Go over the material below and report every line that contains the word "Response".

▬▬▬

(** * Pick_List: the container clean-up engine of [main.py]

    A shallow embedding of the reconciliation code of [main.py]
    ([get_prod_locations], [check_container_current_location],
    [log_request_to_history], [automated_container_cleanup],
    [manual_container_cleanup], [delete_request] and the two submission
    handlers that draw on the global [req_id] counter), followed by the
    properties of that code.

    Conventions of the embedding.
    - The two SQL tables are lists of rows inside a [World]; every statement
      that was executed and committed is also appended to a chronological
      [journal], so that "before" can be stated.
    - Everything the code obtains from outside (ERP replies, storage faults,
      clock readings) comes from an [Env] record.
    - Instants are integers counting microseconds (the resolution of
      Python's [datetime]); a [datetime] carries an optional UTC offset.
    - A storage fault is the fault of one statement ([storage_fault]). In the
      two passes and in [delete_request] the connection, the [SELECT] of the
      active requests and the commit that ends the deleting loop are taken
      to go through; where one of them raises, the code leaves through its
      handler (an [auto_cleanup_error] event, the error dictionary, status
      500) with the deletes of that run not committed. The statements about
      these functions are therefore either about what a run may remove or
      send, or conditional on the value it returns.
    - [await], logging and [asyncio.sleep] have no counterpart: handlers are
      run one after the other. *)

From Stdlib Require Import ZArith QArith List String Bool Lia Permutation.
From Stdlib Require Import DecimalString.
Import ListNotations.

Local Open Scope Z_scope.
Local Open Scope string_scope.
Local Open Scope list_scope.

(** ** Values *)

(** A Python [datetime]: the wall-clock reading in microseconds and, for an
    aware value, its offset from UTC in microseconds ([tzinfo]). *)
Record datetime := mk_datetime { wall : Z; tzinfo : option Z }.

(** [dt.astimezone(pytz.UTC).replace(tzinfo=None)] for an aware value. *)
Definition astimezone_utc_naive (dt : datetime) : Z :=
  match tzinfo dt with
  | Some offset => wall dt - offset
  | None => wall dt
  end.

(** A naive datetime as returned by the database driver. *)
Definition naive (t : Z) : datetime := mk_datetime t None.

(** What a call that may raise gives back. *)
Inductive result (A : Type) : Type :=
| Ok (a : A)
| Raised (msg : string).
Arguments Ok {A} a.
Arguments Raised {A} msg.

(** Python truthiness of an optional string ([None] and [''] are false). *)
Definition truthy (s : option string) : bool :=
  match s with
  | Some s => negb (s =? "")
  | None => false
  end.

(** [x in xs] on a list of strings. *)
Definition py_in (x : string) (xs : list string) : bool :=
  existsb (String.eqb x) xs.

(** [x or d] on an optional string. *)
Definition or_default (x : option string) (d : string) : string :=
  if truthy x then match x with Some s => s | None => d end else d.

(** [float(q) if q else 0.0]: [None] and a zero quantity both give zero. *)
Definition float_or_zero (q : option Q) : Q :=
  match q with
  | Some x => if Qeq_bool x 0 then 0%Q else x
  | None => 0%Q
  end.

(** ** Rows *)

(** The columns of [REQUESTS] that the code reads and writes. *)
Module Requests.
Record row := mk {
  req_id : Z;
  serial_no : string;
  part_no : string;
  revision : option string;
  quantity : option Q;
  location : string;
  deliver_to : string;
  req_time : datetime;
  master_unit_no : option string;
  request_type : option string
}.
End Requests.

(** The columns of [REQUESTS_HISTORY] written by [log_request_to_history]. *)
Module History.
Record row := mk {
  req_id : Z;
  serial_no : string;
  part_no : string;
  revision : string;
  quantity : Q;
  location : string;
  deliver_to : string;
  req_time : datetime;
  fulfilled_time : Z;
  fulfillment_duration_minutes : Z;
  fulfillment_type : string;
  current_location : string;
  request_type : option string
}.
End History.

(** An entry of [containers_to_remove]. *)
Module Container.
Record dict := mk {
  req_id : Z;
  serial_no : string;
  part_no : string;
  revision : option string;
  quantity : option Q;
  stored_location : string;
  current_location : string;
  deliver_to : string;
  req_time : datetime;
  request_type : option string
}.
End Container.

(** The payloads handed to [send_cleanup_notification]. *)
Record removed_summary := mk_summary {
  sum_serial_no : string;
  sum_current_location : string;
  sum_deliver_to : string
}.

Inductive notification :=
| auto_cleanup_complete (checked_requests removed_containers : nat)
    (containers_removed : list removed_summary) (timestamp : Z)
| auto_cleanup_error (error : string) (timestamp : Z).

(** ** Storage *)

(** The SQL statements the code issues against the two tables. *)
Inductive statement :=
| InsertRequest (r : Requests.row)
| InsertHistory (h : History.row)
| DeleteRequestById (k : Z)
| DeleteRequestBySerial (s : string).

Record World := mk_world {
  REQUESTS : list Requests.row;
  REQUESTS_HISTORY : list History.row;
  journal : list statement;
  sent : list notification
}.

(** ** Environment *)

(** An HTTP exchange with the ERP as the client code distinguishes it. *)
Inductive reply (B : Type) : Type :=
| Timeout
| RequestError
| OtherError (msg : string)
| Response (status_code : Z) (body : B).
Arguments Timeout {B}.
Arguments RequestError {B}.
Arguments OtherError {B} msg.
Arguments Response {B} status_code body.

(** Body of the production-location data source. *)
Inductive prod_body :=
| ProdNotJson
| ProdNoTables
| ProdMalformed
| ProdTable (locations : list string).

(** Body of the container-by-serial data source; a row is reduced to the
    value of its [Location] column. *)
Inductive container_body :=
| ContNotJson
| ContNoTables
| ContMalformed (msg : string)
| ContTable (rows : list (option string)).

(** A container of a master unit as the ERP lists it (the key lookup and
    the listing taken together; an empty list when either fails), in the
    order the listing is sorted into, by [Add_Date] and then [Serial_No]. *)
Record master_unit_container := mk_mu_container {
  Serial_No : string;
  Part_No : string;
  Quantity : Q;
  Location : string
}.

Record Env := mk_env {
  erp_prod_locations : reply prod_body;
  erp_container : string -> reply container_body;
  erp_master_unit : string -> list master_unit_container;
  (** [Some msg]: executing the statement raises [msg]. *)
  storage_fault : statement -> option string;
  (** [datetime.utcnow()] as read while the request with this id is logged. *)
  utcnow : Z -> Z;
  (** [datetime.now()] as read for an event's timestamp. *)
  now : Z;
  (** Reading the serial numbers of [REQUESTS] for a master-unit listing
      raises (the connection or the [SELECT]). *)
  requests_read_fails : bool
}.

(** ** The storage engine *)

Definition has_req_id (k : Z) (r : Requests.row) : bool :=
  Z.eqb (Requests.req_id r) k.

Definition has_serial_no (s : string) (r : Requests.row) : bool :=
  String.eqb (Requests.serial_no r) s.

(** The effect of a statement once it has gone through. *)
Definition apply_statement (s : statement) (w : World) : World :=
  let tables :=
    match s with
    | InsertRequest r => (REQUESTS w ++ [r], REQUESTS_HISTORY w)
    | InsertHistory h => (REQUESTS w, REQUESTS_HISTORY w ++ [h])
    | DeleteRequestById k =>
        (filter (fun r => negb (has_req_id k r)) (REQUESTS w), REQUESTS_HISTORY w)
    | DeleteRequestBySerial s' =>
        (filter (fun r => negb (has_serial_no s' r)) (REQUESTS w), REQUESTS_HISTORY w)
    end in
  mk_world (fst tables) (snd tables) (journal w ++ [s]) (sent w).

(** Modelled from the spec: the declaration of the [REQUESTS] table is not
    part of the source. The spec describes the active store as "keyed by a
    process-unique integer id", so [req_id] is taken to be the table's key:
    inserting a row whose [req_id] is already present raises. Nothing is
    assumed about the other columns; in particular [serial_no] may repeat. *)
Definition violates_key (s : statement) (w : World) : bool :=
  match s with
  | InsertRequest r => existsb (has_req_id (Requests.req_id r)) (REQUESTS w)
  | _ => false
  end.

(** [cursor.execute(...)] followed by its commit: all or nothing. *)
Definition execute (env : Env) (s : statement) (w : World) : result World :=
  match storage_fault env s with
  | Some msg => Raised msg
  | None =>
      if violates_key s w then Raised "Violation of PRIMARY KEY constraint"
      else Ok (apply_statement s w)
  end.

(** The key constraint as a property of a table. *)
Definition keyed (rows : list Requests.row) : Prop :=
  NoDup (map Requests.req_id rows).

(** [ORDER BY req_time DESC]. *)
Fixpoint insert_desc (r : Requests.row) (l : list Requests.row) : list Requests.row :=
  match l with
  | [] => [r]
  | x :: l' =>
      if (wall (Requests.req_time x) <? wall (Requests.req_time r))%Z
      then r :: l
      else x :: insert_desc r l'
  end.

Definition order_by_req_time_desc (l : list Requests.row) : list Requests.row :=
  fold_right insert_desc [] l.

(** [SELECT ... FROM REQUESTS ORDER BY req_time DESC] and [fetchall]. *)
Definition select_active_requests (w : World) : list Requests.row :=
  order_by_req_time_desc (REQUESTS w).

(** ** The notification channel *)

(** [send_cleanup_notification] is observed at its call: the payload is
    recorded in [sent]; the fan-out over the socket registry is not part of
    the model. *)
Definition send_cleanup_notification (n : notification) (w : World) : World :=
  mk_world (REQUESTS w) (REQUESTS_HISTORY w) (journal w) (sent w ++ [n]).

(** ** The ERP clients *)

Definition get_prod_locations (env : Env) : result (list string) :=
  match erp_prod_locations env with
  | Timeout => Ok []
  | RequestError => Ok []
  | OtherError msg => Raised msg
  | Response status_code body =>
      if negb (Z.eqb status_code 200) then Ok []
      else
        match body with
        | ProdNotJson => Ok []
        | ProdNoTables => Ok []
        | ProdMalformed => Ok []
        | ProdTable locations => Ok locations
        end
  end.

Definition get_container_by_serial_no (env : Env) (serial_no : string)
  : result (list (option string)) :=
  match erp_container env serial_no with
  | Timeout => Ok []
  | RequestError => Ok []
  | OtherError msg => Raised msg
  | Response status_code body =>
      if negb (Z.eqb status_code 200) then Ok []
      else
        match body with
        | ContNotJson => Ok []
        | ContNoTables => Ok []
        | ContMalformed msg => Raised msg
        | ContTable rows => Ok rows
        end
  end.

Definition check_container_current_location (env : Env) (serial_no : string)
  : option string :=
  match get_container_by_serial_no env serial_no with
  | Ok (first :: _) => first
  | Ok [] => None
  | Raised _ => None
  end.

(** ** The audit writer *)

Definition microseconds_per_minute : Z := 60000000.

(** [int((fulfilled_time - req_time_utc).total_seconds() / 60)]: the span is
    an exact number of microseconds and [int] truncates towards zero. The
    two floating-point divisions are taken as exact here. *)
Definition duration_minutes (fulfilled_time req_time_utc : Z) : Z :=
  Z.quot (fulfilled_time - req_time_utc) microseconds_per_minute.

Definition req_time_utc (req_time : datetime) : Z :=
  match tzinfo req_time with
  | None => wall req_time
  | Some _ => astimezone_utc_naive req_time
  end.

▬▬▬

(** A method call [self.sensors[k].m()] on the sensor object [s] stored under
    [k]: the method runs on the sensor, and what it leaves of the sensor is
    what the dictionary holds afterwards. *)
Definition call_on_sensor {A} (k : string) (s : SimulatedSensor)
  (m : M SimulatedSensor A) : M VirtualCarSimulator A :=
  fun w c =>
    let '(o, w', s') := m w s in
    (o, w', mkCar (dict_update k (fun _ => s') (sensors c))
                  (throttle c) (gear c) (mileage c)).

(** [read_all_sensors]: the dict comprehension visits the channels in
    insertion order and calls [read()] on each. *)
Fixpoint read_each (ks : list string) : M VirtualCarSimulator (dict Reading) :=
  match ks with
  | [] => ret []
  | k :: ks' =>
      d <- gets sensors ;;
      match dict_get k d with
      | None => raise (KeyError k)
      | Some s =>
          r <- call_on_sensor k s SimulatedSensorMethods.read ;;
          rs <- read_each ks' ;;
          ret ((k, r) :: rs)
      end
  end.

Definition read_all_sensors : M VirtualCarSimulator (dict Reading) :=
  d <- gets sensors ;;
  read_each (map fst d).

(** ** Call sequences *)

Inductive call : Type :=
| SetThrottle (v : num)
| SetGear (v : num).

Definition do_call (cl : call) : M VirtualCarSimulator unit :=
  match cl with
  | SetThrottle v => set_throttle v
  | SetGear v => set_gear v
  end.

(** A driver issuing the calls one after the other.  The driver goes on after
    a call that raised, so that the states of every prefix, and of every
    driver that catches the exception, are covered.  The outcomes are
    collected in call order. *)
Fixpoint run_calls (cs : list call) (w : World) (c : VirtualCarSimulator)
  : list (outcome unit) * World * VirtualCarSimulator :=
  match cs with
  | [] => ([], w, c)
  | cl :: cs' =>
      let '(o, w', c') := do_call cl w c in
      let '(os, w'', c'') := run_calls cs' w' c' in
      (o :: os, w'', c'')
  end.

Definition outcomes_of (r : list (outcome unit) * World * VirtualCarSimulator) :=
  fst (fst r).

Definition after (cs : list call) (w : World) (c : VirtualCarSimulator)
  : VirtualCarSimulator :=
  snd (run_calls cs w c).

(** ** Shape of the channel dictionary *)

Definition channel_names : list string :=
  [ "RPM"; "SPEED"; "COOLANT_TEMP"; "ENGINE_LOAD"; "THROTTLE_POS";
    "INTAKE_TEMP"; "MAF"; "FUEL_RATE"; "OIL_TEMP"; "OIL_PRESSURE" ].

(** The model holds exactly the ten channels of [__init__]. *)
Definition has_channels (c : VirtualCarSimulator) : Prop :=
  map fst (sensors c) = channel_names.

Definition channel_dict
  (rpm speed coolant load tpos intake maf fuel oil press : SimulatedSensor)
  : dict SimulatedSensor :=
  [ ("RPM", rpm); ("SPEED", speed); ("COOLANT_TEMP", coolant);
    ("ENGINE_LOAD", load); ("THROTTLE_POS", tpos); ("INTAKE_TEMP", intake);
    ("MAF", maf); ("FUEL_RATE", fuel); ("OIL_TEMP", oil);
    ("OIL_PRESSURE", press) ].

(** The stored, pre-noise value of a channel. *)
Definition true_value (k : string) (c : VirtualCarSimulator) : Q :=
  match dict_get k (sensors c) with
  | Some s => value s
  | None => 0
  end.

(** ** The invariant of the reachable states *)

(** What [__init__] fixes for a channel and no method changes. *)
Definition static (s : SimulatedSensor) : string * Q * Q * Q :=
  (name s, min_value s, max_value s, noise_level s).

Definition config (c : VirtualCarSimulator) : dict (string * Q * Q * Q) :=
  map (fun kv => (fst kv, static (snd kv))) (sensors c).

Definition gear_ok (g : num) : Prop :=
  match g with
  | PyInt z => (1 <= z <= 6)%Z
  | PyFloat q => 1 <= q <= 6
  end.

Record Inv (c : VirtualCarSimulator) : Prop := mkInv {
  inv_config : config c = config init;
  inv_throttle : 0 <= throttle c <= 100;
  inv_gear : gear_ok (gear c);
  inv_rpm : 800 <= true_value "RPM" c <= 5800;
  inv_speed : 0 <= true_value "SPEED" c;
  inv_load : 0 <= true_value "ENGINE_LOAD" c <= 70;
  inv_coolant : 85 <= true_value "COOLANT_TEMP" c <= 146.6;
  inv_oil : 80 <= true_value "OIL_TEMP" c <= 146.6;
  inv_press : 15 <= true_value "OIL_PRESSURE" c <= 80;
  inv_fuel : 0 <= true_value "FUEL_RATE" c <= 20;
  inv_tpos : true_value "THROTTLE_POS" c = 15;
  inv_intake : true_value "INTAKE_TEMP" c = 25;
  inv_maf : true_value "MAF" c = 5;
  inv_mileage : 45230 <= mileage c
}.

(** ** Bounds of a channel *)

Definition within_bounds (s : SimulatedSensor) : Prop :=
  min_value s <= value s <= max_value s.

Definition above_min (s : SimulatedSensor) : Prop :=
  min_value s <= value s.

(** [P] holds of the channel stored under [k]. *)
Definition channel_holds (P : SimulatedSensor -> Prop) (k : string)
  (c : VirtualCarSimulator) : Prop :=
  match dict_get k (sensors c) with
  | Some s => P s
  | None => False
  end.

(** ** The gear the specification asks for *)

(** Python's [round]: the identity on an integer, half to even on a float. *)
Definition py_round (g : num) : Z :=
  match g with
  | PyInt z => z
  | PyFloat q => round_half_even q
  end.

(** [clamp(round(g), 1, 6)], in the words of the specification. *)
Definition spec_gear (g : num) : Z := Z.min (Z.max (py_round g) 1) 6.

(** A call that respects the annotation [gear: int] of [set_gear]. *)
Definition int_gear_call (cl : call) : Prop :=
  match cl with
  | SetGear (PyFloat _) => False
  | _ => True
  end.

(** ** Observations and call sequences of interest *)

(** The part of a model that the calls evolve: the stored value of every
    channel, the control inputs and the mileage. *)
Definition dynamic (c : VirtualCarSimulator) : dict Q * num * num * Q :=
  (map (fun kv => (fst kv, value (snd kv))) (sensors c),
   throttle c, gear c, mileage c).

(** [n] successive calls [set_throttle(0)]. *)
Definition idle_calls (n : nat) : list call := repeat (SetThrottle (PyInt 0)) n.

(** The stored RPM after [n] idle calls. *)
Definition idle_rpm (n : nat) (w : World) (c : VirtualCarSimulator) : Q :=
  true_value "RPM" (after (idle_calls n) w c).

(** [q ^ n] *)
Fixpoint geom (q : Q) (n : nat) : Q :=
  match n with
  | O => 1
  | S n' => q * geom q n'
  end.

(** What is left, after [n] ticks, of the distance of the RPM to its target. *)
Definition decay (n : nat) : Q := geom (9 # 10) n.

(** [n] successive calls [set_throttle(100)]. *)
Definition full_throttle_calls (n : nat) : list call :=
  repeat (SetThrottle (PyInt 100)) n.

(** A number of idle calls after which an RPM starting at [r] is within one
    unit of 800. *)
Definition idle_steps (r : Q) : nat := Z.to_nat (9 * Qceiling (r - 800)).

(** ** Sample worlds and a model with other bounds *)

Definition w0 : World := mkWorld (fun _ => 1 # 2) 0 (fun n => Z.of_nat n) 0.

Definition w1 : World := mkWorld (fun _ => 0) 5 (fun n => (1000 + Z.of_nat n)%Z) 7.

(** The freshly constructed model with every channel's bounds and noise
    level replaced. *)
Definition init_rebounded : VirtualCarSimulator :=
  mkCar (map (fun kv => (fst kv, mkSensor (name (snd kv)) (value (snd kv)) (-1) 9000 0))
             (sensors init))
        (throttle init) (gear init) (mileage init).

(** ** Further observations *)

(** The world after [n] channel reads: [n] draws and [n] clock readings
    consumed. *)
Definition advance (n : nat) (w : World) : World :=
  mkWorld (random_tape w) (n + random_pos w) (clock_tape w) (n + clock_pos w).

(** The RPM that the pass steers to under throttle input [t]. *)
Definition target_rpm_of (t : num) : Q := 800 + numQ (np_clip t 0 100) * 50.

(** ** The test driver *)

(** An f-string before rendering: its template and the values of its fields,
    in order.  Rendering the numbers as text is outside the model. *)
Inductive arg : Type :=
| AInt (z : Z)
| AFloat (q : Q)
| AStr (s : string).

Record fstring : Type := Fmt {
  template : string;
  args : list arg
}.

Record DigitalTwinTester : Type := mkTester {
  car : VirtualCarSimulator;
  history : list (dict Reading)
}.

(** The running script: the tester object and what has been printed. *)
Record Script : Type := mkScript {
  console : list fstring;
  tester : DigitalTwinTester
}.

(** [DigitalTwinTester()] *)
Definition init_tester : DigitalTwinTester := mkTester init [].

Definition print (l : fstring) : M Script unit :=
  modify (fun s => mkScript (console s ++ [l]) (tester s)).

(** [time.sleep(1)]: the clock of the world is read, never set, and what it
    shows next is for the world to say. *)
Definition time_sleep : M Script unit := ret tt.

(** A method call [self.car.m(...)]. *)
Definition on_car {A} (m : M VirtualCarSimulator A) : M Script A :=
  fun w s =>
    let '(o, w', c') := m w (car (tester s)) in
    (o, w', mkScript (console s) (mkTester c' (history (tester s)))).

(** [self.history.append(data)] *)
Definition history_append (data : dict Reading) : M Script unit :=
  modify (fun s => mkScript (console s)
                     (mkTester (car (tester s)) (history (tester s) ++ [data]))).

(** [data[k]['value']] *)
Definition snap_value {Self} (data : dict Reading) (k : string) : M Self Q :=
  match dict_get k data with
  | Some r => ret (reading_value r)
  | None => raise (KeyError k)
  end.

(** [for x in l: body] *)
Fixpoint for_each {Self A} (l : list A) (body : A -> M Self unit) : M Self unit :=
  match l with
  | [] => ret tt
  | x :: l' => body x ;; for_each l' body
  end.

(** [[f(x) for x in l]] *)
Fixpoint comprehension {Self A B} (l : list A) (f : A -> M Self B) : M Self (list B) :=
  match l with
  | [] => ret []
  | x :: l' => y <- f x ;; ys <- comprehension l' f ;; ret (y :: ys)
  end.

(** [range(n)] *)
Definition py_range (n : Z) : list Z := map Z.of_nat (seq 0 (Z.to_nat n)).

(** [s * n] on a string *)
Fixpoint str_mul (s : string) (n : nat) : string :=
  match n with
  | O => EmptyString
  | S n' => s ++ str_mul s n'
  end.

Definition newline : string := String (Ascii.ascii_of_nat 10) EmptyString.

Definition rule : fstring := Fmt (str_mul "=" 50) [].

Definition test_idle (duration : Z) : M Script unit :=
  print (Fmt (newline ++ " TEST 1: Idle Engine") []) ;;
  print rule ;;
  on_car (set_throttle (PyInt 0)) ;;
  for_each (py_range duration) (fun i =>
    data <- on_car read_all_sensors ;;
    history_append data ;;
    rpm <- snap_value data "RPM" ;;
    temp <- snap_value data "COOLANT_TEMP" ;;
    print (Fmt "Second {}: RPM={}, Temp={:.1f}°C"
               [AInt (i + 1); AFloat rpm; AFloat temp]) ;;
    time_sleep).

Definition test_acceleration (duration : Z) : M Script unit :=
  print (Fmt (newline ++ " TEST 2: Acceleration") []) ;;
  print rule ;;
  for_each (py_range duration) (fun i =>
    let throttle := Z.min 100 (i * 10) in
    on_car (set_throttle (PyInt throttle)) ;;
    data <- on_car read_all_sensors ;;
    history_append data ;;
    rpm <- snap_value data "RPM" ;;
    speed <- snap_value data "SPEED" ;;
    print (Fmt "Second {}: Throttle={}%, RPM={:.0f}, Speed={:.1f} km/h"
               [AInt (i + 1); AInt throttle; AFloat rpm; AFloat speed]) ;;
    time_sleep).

▬▬▬

• _Answer to the problem_
| Response (status_code : Z) (body : B).
Arguments Response {B} status_code body.
  | Response status_code body =>
  | Response status_code body =>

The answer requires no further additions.